◆ Exercise goal: The expected answer is the set of lines in the data below between the line holding "sequence after exactly" and the line holding "(all_credentials : list", inclusive, written out exactly.

◆ Source records:
[Start of section]

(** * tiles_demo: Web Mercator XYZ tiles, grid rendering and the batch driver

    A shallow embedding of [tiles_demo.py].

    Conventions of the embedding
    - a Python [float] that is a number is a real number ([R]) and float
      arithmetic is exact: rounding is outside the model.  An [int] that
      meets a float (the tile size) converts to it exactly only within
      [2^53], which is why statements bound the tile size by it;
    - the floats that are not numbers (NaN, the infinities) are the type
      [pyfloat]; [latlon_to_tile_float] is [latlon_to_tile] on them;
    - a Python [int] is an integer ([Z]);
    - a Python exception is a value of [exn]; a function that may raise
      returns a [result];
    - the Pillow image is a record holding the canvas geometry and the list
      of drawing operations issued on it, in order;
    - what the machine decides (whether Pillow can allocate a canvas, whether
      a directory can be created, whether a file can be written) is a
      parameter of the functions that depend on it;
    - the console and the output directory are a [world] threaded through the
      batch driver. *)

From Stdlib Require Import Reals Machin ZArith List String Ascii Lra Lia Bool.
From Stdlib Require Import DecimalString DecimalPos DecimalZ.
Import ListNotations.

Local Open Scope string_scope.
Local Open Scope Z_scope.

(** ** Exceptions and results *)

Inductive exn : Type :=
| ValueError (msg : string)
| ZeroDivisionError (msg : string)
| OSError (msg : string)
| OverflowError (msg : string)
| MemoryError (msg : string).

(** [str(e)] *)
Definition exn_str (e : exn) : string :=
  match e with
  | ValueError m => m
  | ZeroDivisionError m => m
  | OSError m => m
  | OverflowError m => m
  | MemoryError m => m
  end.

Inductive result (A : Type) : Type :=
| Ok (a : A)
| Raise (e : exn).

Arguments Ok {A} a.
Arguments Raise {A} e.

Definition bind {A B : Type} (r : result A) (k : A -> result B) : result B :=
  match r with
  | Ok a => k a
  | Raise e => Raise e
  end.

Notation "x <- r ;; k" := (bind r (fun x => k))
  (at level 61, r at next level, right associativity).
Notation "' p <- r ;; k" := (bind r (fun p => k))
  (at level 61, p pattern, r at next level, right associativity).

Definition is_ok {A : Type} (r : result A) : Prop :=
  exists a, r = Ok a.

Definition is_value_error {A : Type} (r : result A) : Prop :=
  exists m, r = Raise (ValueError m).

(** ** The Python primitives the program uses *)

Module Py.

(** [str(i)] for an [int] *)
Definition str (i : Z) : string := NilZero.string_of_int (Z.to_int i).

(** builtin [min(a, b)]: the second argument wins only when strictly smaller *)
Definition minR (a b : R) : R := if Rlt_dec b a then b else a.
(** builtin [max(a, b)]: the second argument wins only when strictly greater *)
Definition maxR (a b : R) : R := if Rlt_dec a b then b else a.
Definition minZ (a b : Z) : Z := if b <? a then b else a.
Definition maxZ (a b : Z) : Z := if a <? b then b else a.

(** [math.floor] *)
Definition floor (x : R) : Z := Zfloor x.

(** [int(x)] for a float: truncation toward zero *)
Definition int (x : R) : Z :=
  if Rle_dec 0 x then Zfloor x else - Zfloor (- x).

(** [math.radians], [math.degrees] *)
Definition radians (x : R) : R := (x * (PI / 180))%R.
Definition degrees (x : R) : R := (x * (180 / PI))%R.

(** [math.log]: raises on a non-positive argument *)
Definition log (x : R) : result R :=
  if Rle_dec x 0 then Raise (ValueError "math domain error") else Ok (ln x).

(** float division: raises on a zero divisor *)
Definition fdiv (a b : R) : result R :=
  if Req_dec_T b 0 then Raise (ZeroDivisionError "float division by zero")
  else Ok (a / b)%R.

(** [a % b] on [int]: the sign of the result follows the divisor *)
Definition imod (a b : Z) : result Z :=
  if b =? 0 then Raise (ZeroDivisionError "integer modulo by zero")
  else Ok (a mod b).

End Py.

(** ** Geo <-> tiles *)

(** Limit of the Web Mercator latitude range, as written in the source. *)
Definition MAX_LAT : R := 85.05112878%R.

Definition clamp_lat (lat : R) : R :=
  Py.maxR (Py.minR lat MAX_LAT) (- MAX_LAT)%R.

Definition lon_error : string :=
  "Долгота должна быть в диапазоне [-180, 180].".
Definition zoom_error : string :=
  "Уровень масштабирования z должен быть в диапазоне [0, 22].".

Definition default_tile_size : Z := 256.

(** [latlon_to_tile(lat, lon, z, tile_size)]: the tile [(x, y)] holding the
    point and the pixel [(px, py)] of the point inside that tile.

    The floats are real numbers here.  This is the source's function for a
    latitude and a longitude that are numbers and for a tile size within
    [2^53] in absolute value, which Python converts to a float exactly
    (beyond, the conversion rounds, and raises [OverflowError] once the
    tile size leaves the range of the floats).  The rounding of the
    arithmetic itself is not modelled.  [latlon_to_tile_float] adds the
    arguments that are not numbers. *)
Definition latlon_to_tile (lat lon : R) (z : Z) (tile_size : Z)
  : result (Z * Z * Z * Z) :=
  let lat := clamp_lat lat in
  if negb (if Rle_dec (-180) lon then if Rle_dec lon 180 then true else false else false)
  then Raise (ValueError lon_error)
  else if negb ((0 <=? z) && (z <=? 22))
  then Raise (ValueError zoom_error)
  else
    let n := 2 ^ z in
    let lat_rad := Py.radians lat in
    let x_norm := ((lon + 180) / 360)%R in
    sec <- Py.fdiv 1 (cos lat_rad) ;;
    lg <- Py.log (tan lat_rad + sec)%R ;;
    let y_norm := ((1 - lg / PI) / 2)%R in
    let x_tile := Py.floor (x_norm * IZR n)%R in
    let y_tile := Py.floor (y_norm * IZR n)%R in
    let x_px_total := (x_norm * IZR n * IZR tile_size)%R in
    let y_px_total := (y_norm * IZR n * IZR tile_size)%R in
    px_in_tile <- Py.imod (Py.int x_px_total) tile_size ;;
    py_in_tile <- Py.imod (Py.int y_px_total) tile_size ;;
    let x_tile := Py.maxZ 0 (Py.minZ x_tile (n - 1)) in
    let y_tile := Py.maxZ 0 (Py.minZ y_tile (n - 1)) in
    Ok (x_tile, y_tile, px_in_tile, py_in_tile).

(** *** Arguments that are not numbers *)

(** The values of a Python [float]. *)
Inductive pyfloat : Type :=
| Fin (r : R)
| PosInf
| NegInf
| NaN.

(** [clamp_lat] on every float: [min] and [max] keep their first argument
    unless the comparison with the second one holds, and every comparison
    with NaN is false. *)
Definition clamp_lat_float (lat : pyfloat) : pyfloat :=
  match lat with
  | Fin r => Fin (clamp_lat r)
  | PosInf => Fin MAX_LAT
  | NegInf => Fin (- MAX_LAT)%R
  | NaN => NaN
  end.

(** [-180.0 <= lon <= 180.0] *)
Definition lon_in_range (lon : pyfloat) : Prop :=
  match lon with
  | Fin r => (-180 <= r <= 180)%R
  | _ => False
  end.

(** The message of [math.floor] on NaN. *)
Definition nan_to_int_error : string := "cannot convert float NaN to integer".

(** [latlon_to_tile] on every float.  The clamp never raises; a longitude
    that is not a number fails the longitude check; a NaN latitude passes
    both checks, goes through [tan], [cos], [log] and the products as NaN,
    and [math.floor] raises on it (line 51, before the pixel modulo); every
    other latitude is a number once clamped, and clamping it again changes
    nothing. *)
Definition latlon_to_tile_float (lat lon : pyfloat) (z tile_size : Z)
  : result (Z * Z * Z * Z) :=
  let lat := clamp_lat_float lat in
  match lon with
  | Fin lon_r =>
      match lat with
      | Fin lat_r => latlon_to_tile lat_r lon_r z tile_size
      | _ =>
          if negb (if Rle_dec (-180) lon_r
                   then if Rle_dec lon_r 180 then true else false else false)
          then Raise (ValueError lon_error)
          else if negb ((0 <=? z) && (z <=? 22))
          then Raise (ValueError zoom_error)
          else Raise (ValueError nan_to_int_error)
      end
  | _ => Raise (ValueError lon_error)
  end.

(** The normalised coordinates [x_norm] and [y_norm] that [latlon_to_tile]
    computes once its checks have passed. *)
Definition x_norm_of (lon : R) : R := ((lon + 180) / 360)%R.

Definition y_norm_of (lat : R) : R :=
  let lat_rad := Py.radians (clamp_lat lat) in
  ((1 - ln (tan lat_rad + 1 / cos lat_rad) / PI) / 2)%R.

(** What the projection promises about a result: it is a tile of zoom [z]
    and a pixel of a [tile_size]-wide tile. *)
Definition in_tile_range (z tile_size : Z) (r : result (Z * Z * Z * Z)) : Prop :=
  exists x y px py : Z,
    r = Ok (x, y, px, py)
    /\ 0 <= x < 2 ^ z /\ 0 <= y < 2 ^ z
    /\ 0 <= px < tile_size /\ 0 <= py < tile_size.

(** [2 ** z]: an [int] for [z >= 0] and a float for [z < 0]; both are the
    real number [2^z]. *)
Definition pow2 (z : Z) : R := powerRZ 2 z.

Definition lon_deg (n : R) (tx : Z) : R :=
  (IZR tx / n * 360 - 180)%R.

[End of section]
[Start of section]

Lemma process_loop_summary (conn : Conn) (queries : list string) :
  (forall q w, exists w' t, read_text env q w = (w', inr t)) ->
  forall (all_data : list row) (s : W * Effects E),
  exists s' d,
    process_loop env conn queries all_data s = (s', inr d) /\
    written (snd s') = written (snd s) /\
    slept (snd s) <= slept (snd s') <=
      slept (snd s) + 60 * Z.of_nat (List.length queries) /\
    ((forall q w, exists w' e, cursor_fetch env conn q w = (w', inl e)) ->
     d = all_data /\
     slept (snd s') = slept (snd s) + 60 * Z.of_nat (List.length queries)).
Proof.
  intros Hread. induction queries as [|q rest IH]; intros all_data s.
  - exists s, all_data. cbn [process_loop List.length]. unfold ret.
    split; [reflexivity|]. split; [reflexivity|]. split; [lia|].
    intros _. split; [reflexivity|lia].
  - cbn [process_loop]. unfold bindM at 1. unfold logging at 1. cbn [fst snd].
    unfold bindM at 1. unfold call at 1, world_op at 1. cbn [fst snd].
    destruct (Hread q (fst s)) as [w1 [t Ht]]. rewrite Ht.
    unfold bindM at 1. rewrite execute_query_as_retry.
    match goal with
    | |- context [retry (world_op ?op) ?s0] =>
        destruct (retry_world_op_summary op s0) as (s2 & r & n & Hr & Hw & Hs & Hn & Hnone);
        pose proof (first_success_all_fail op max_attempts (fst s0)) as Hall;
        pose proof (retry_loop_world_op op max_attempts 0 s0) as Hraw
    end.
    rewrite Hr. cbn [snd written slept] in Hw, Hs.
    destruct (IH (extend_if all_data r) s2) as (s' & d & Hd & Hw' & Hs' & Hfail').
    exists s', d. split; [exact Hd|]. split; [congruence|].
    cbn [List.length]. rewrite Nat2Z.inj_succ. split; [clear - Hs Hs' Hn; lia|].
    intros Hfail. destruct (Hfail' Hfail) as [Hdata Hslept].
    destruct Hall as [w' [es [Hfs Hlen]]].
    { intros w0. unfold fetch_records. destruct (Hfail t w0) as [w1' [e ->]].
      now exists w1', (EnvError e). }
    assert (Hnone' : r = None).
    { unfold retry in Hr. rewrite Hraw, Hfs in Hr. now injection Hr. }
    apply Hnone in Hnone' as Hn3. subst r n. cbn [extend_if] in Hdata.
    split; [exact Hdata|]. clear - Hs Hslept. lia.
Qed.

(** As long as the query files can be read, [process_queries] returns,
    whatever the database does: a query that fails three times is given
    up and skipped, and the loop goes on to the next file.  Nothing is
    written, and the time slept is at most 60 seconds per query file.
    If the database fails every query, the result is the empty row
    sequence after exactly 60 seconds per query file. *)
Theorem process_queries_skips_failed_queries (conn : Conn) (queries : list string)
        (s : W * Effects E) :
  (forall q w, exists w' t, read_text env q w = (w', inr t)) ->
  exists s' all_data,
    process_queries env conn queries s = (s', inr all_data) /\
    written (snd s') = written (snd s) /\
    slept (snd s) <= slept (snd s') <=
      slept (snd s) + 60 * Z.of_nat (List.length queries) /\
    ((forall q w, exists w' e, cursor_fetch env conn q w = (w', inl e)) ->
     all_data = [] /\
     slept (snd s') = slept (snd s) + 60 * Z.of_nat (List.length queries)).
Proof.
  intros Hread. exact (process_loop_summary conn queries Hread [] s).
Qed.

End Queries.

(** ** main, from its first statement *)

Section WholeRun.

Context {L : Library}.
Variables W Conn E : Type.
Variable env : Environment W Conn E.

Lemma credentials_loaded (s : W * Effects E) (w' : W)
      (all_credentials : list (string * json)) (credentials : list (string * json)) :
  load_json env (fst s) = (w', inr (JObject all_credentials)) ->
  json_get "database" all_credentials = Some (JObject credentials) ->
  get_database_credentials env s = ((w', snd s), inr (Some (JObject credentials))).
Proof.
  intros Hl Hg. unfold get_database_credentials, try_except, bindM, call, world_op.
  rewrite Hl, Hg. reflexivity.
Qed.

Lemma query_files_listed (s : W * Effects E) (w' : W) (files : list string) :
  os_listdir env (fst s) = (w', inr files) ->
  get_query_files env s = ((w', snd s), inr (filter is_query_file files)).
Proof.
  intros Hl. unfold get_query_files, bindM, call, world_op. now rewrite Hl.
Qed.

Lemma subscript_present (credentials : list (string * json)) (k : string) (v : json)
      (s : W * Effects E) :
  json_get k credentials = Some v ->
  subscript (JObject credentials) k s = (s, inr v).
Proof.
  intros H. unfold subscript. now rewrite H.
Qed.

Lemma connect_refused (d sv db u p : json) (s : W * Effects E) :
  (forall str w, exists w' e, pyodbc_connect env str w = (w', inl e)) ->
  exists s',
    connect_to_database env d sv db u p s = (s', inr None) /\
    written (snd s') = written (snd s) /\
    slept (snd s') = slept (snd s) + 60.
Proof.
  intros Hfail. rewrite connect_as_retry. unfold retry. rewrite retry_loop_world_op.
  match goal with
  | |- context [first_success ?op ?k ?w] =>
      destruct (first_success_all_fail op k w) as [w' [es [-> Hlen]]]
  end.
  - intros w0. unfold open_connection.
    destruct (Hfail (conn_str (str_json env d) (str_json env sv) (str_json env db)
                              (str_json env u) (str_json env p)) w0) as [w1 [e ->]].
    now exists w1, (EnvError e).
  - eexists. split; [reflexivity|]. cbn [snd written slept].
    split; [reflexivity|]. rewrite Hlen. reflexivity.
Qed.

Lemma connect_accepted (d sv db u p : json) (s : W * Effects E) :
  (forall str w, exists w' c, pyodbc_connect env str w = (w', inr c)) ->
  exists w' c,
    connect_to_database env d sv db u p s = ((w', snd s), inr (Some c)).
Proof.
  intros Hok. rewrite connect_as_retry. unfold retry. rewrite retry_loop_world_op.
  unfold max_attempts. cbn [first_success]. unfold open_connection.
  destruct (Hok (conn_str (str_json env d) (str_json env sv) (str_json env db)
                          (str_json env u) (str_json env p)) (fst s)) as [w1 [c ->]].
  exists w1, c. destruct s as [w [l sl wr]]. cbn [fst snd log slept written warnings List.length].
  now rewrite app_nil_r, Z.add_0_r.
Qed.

[End of section]

◆ Solution to the problem:
    sequence after exactly 60 seconds per query file. *)
Theorem process_queries_skips_failed_queries (conn : Conn) (queries : list string)
        (s : W * Effects E) :
  (forall q w, exists w' t, read_text env q w = (w', inr t)) ->
  exists s' all_data,
    process_queries env conn queries s = (s', inr all_data) /\
    written (snd s') = written (snd s) /\
    slept (snd s) <= slept (snd s') <=
      slept (snd s) + 60 * Z.of_nat (List.length queries) /\
    ((forall q w, exists w' e, cursor_fetch env conn q w = (w', inl e)) ->
     all_data = [] /\
     slept (snd s') = slept (snd s) + 60 * Z.of_nat (List.length queries)).
Proof.
  intros Hread. exact (process_loop_summary conn queries Hread [] s).
Qed.

End Queries.

(** ** main, from its first statement *)

Section WholeRun.

Context {L : Library}.
Variables W Conn E : Type.
Variable env : Environment W Conn E.

Lemma credentials_loaded (s : W * Effects E) (w' : W)
      (all_credentials : list (string * json)) (credentials : list (string * json)) :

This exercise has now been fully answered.